[Data for this exercise]
(* ===== verification/Operation.v ===== *)
(** The operation vocabulary of agent-contracts/operation.rs (with the parts
    of error.rs, tool.rs and approval.rs it names): identities, lifecycle
    states, terminals, journal transitions and records, and their validation.

    UUIDs are their 128-bit big-endian value as [N]; the nil UUID is 0. In the
    messages of refused records and transitions the interpolated ids are left out
    of the text; the message itself is kept. *)

From S2P Require Import Prelude Text Digest Jcs.

(** ** AgentError (agent-contracts/error.rs) *)

Inductive ModelProtocolErrorKind : Type := MalformedEvent | MalformedToolCall.

#[export] Instance ModelProtocolErrorKind_eq_dec : EqDecision ModelProtocolErrorKind.
Proof. solve_decision. Defined.

Inductive LocalResourceLimitKind : Type := BufferedModelStreamChunks | BufferedModelStreamBytes.

#[export] Instance LocalResourceLimitKind_eq_dec : EqDecision LocalResourceLimitKind.
Proof. solve_decision. Defined.

(** What a provider reported of one call (agent-contracts/model.rs); a counter it
    did not send is [None]. *)
Record ModelUsage : Type := {
  mu_input_tokens : option N;
  mu_output_tokens : option N;
  mu_cached_input_tokens : option N;
  mu_cache_write_input_tokens : option N;
  mu_cache_miss_input_tokens : option N;
  mu_attempts : N;
  mu_retries : N;
}.

#[export] Instance ModelUsage_eq_dec : EqDecision ModelUsage.
Proof. solve_decision. Defined.

Definition has_any_reported (u : ModelUsage) : bool :=
  bool_decide (is_Some (mu_input_tokens u)) || bool_decide (is_Some (mu_output_tokens u))
  || bool_decide (is_Some (mu_cached_input_tokens u)) || bool_decide (is_Some (mu_cache_write_input_tokens u))
  || bool_decide (is_Some (mu_cache_miss_input_tokens u)).

Inductive AgentError : Type :=
| InvalidRequest (message : text)
| Context (message : text)
| Model (message : text)
| Cancelled
| Tool (message : text)
| ApprovalDenied (message : text)
| Storage (message : text)
| Io (message : text)
| Internal (message : text)
| RecoveryRequired (message : text)
| StaleEpoch (expected current : N)
| EmptyCompactionSummary (usage : ModelUsage)
| FailedWithUsage (usage : ModelUsage) (source : AgentError)
| ModelProtocol (kind : ModelProtocolErrorKind) (message : text)
| ModelOutputLimit (reason : text)
| LocalResourceLimit (kind : LocalResourceLimitKind) (observed limit : N)
| Transport (retryable : bool) (message : text)
| TransportRetryAfter (retry_after_ms : N) (message : text).

#[export] Instance AgentError_eq_dec : EqDecision AgentError.
Proof.
  intros x. change (forall y, {x = y} + {x <> y}).
  induction x; intros []; try (right; congruence); decide equality; exact (decide (_ = _)).
Defined.

(** The [#[error("...")]] attributes. *)
Fixpoint display_error (e : AgentError) : text :=
  match e with
  | InvalidRequest m => txt "invalid request: " ++ m
  | Context m => txt "context error: " ++ m
  | Model m => txt "model error: " ++ m
  | Cancelled => txt "cancelled"
  | Tool m => txt "tool error: " ++ m
  | ApprovalDenied m => txt "approval denied: " ++ m
  | Storage m => txt "storage error: " ++ m
  | Io m => txt "I/O error: " ++ m
  | Internal m => txt "internal error: " ++ m
  | RecoveryRequired m => txt "recovery required: " ++ m
  | StaleEpoch expected current =>
      txt "operation epoch " ++ uint_text (N.to_uint expected) ++ txt " is stale; current Core epoch is "
      ++ uint_text (N.to_uint current)
  | EmptyCompactionSummary _ => txt "compaction model returned an empty summary"
  | FailedWithUsage _ source => txt "model call failed after a reported usage: " ++ display_error source
  | ModelProtocol MalformedEvent m => txt "model protocol error (malformed-event): " ++ m
  | ModelProtocol MalformedToolCall m => txt "model protocol error (malformed-tool-call): " ++ m
  | ModelOutputLimit reason => txt "model output limit reached: " ++ reason
  | LocalResourceLimit kind observed limit =>
      txt "local resource limit exceeded ("
      ++ match kind with
         | BufferedModelStreamChunks => txt "buffered-model-stream-chunks"
         | BufferedModelStreamBytes => txt "buffered-model-stream-bytes"
         end
      ++ txt "): observed=" ++ uint_text (N.to_uint observed) ++ txt ", limit=" ++ uint_text (N.to_uint limit)
  | Transport true m => txt "transport error (retryable=true): " ++ m
  | Transport false m => txt "transport error (retryable=false): " ++ m
  | TransportRetryAfter ms m =>
      txt "transport error (retryable=true, retry_after_ms=" ++ uint_text (N.to_uint ms) ++ txt "): " ++ m
  end.

Abbreviation AgentResult A := (result A AgentError).

(** ** Limits *)

Definition MAX_OPERATION_CALL_ID_BYTES : nat := 256.
Definition MAX_OPERATION_TOOL_NAME_BYTES : nat := 96.
Definition MAX_OPERATION_DIAGNOSTIC_BYTES : nat := N.to_nat 4000.
Definition MAX_OPERATION_EVIDENCE_BYTES : nat := 512.
Definition OPERATION_JOURNAL_VERSION : N := 1.
Definition MAX_OPERATION_JOURNAL_RECOVERY_RECORDS : N := 65536.
Definition MAX_AUTHORITY_JOURNAL_ANCESTORS : nat := 8.

(** ** Identity *)

Definition is_nil (uuid : N) : bool := (uuid =? 0)%N.
Definition opt_is_nil (uuid : option N) : bool := from_option is_nil false uuid.

Record ToolOperationIdentity : Type := {
  ti_run_id : N;
  ti_task_id : option N;
  ti_turn_id : N;
  ti_scope_id : option N;
  ti_operation_id : N;
  ti_generation : N;
  ti_call_id : text;
  ti_tool_name : text;
  ti_argument_digest : Digest;
}.

#[export] Instance ToolOperationIdentity_eq_dec : EqDecision ToolOperationIdentity.
Proof. solve_decision. Defined.

Definition identity_validate (i : ToolOperationIdentity) : result unit text :=
  if is_nil (ti_run_id i) || is_nil (ti_turn_id i) || is_nil (ti_operation_id i)
     || opt_is_nil (ti_task_id i) || opt_is_nil (ti_scope_id i)
  then Err (txt "operation identity contains a nil UUID")
  else if (ti_generation i =? 0)%N
  then Err (txt "operation identity generation must be non-zero")
  else
    let? _ := validate_bounded_text (txt "call_id") (ti_call_id i)
                MAX_OPERATION_CALL_ID_BYTES in
    validate_bounded_text (txt "tool_name") (ti_tool_name i)
      MAX_OPERATION_TOOL_NAME_BYTES.

(** ** Effects (agent-contracts/tool.rs) *)

Inductive EffectDurability : Type :=
| Durable
| DurabilityFailed (error : text).

#[export] Instance EffectDurability_eq_dec : EqDecision EffectDurability.
Proof. solve_decision. Defined.

Inductive EffectReceipt : Type :=
| ReceiptNotApplied (error : text)
| ReceiptApplied (durability : EffectDurability) (evidence : option text)
| ReceiptUnknown (error : text).

#[export] Instance EffectReceipt_eq_dec : EqDecision EffectReceipt.
Proof. solve_decision. Defined.

(** ** Terminals and lifecycle states *)

Inductive OperationTerminal : Type :=
| CompletedValue
| Refused (error : text)
| NotApplied (error : text)
| Applied (durability : EffectDurability) (evidence : option text)
| OutcomeUnknown (error : text)
| CancelledBeforeCommit.

#[export] Instance OperationTerminal_eq_dec : EqDecision OperationTerminal.
Proof. solve_decision. Defined.

Definition durability_validate (name : text) (d : EffectDurability) : result unit text :=
  match d with
  | DurabilityFailed error =>
      validate_bounded_text name error MAX_OPERATION_DIAGNOSTIC_BYTES
  | Durable => Ok tt
  end.

Definition evidence_validate (name : text) (evidence : option text) : result unit text :=
  match evidence with
  | Some evidence => validate_bounded_text name evidence MAX_OPERATION_EVIDENCE_BYTES
  | None => Ok tt
  end.

Definition terminal_validate (t : OperationTerminal) : result unit text :=
  match t with
  | Refused error | NotApplied error | OutcomeUnknown error =>
      validate_bounded_text (txt "operation error") error MAX_OPERATION_DIAGNOSTIC_BYTES
  | Applied durability evidence =>
      let? _ := durability_validate (txt "operation durability error") durability in
      evidence_validate (txt "operation evidence") evidence
  | CompletedValue | CancelledBeforeCommit => Ok tt
  end.

Inductive OperationState : Type :=
| Accepted
| Executing (effect_id : option N)
| Prepared (effect_id : N)
| CommitStarted (effect_id : N)
| Terminal (effect_id : option N) (terminal : OperationTerminal).

#[export] Instance OperationState_eq_dec : EqDecision OperationState.
Proof. solve_decision. Defined.

(** [matches!(state, OperationState::Terminal { .. })]. *)
Definition is_terminal (s : OperationState) : bool :=
  match s with Terminal _ _ => true | _ => false end.

Record OperationSnapshot : Type := {
  os_identity : ToolOperationIdentity;
  os_state : OperationState;
}.

#[export] Instance OperationSnapshot_eq_dec : EqDecision OperationSnapshot.
Proof. solve_decision. Defined.

Definition os_id (s : OperationSnapshot) : N := ti_operation_id (os_identity s).

Definition snapshot_validate (s : OperationSnapshot) : result unit text :=
  let? _ := identity_validate (os_identity s) in
  match os_state s with
  | Executing (Some effect_id) | Prepared effect_id | CommitStarted effect_id =>
      if is_nil effect_id then Err (txt "operation state contains a nil effect id") else Ok tt
  | Terminal effect_id terminal =>
      if opt_is_nil effect_id then Err (txt "operation terminal contains a nil effect id")
      else terminal_validate terminal
  | _ => Ok tt
  end.

Inductive OperationQueryResult : Type :=
| Found (snapshot : OperationSnapshot)
| ExpiredOrPossiblySeen
| NotFound.

#[export] Instance OperationQueryResult_eq_dec : EqDecision OperationQueryResult.
Proof. solve_decision. Defined.

Definition query_result_validate (q : OperationQueryResult) : result unit text :=
  match q with
  | Found snapshot => snapshot_validate snapshot
  | ExpiredOrPossiblySeen | NotFound => Ok tt
  end.

(** ** Reconciliation *)

Record OperationEffectContext : Type := {
  oc_identity : ToolOperationIdentity;
  oc_effect_id : N;
}.

Definition effect_context_validate (c : OperationEffectContext) : result unit text :=
  let? _ := identity_validate (oc_identity c) in
  if is_nil (oc_effect_id c)
  then Err (txt "operation effect context contains a nil effect id") else Ok tt.

Inductive EffectReconciliation : Type :=
| RecNotManaged
| RecNotApplied (evidence : option text)
| RecApplied (durability : EffectDurability) (evidence : option text)
| RecCompletedValue (evidence : option text)
| RecAmbiguous (reason : text).

#[export] Instance EffectReconciliation_eq_dec : EqDecision EffectReconciliation.
Proof. solve_decision. Defined.

Definition reconciliation_validate (r : EffectReconciliation) : result unit text :=
  match r with
  | RecNotManaged => Ok tt
  | RecNotApplied evidence | RecCompletedValue evidence =>
      evidence_validate (txt "effect reconciliation evidence") evidence
  | RecApplied durability evidence =>
      let? _ := durability_validate (txt "effect reconciliation durability error") durability in
      evidence_validate (txt "effect reconciliation evidence") evidence
  | RecAmbiguous reason =>
      validate_bounded_text (txt "effect reconciliation reason") reason
        MAX_OPERATION_DIAGNOSTIC_BYTES
  end.

Inductive AuthorityRecoveryStatus : Type :=
| Ready
| StatusRecoveryRequired (reason : text).

#[export] Instance AuthorityRecoveryStatus_eq_dec : EqDecision AuthorityRecoveryStatus.
Proof. solve_decision. Defined.

Definition recovery_status_validate (s : AuthorityRecoveryStatus) : result unit text :=
  match s with
  | Ready => Ok tt
  | StatusRecoveryRequired reason =>
      validate_bounded_text (txt "authority recovery reason") reason
        MAX_OPERATION_DIAGNOSTIC_BYTES
  end.

(** ** Journal vocabulary *)

Record AuthorityCheckpointMarker : Type := {
  acm_journal_id : N;
  acm_generation : N;
  acm_authority_epoch : N;
  acm_last_seq : N;
  acm_state_digest : Digest;
}.

#[export] Instance AuthorityCheckpointMarker_eq_dec : EqDecision AuthorityCheckpointMarker.
Proof. solve_decision. Defined.

Definition marker_validate (m : AuthorityCheckpointMarker) : result unit text :=
  if is_nil (acm_journal_id m)
  then Err (txt "authority checkpoint marker contains a nil journal id")
  else if (acm_generation m =? 0)%N
  then Err (txt "authority checkpoint marker generation must be non-zero")
  else if (acm_authority_epoch m =? 0)%N
  then Err (txt "authority checkpoint marker epoch must be non-zero")
  else Ok tt.

Inductive OperationJournalTransition : Type :=
| EpochAdvanced (from to : N)
| OperationUpsert (snapshot : OperationSnapshot)
| Compacted (previous : AuthorityCheckpointMarker).

#[export] Instance OperationJournalTransition_eq_dec : EqDecision OperationJournalTransition.
Proof. solve_decision. Defined.

Definition transition_validate (t : OperationJournalTransition) : result unit text :=
  match t with
  | EpochAdvanced from to =>
      if (from =? 0)%N || negb (bool_decide (checked_succ from = Some to))
      then Err (txt "authority epoch transition must advance one non-zero step")
      else Ok tt
  | OperationUpsert snapshot => snapshot_validate snapshot
  | Compacted previous => marker_validate previous
  end.

Record OperationJournalRecord : Type := {
  or_version : N;
  or_seq : N;
  or_transition : OperationJournalTransition;
}.

#[export] Instance OperationJournalRecord_eq_dec : EqDecision OperationJournalRecord.
Proof. solve_decision. Defined.

Definition record_validate (r : OperationJournalRecord) : result unit text :=
  if negb (or_version r =? OPERATION_JOURNAL_VERSION)%N
  then Err (txt "unsupported operation journal version")
  else if (or_seq r =? 0)%N
  then Err (txt "operation journal sequence must be non-zero")
  else transition_validate (or_transition r).

Record OperationJournalRecovery : Type := {
  rv_last_seq : N;
  rv_authority_epoch : N;
  rv_operations : list OperationSnapshot;
  rv_truncated_tail : bool;
  rv_compacted_from : option AuthorityCheckpointMarker;
}.

#[export] Instance OperationJournalRecovery_eq_dec : EqDecision OperationJournalRecovery.
Proof. solve_decision. Defined.

(** [OperationJournalRecovery::default]. *)
Definition recovery_default : OperationJournalRecovery := {|
  rv_last_seq := 0;
  rv_authority_epoch := 1;
  rv_operations := [];
  rv_truncated_tail := false;
  rv_compacted_from := None;
|}.

(** ** Lemmas *)

Lemma max_diagnostic_ge : 11 <= MAX_OPERATION_DIAGNOSTIC_BYTES.
Proof. by apply Nat.leb_le. Qed.

Lemma max_evidence_ge : 11 <= MAX_OPERATION_EVIDENCE_BYTES.
Proof. by apply Nat.leb_le. Qed.

#[export] Hint Resolve max_diagnostic_ge max_evidence_ge : agent.

Lemma epoch_transition_valid from to :
  transition_validate (EpochAdvanced from to) = Ok tt <->
  (from <> 0 /\ to = from + 1 /\ from < u64_max)%N.
Proof.
  cbn. destruct (N.eqb_spec from 0); cbn.
  - naive_solver.
  - case_bool_decide as E; cbn; rewrite checked_succ_Some in E; naive_solver.
Qed.

Lemma identity_validate_id i : identity_validate i = Ok tt -> ti_operation_id i <> 0%N.
Proof.
  unfold identity_validate, is_nil. destruct (_ || _) eqn:E; [done|]. intros _.
  rewrite !orb_false_iff in E. destruct_and!. by apply N.eqb_neq.
Qed.

Lemma snapshot_validate_identity s :
  snapshot_validate s = Ok tt -> identity_validate (os_identity s) = Ok tt.
Proof. unfold snapshot_validate, rbind. case_match; [by destruct a|done]. Qed.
[/Data for this exercise]
Using the material above, gather every line that includes "EffectDurability".

Inductive EffectDurability : Type :=
#[export] Instance EffectDurability_eq_dec : EqDecision EffectDurability.
| ReceiptApplied (durability : EffectDurability) (evidence : option text)
| Applied (durability : EffectDurability) (evidence : option text)
Definition durability_validate (name : text) (d : EffectDurability) : result unit text :=
| RecApplied (durability : EffectDurability) (evidence : option text)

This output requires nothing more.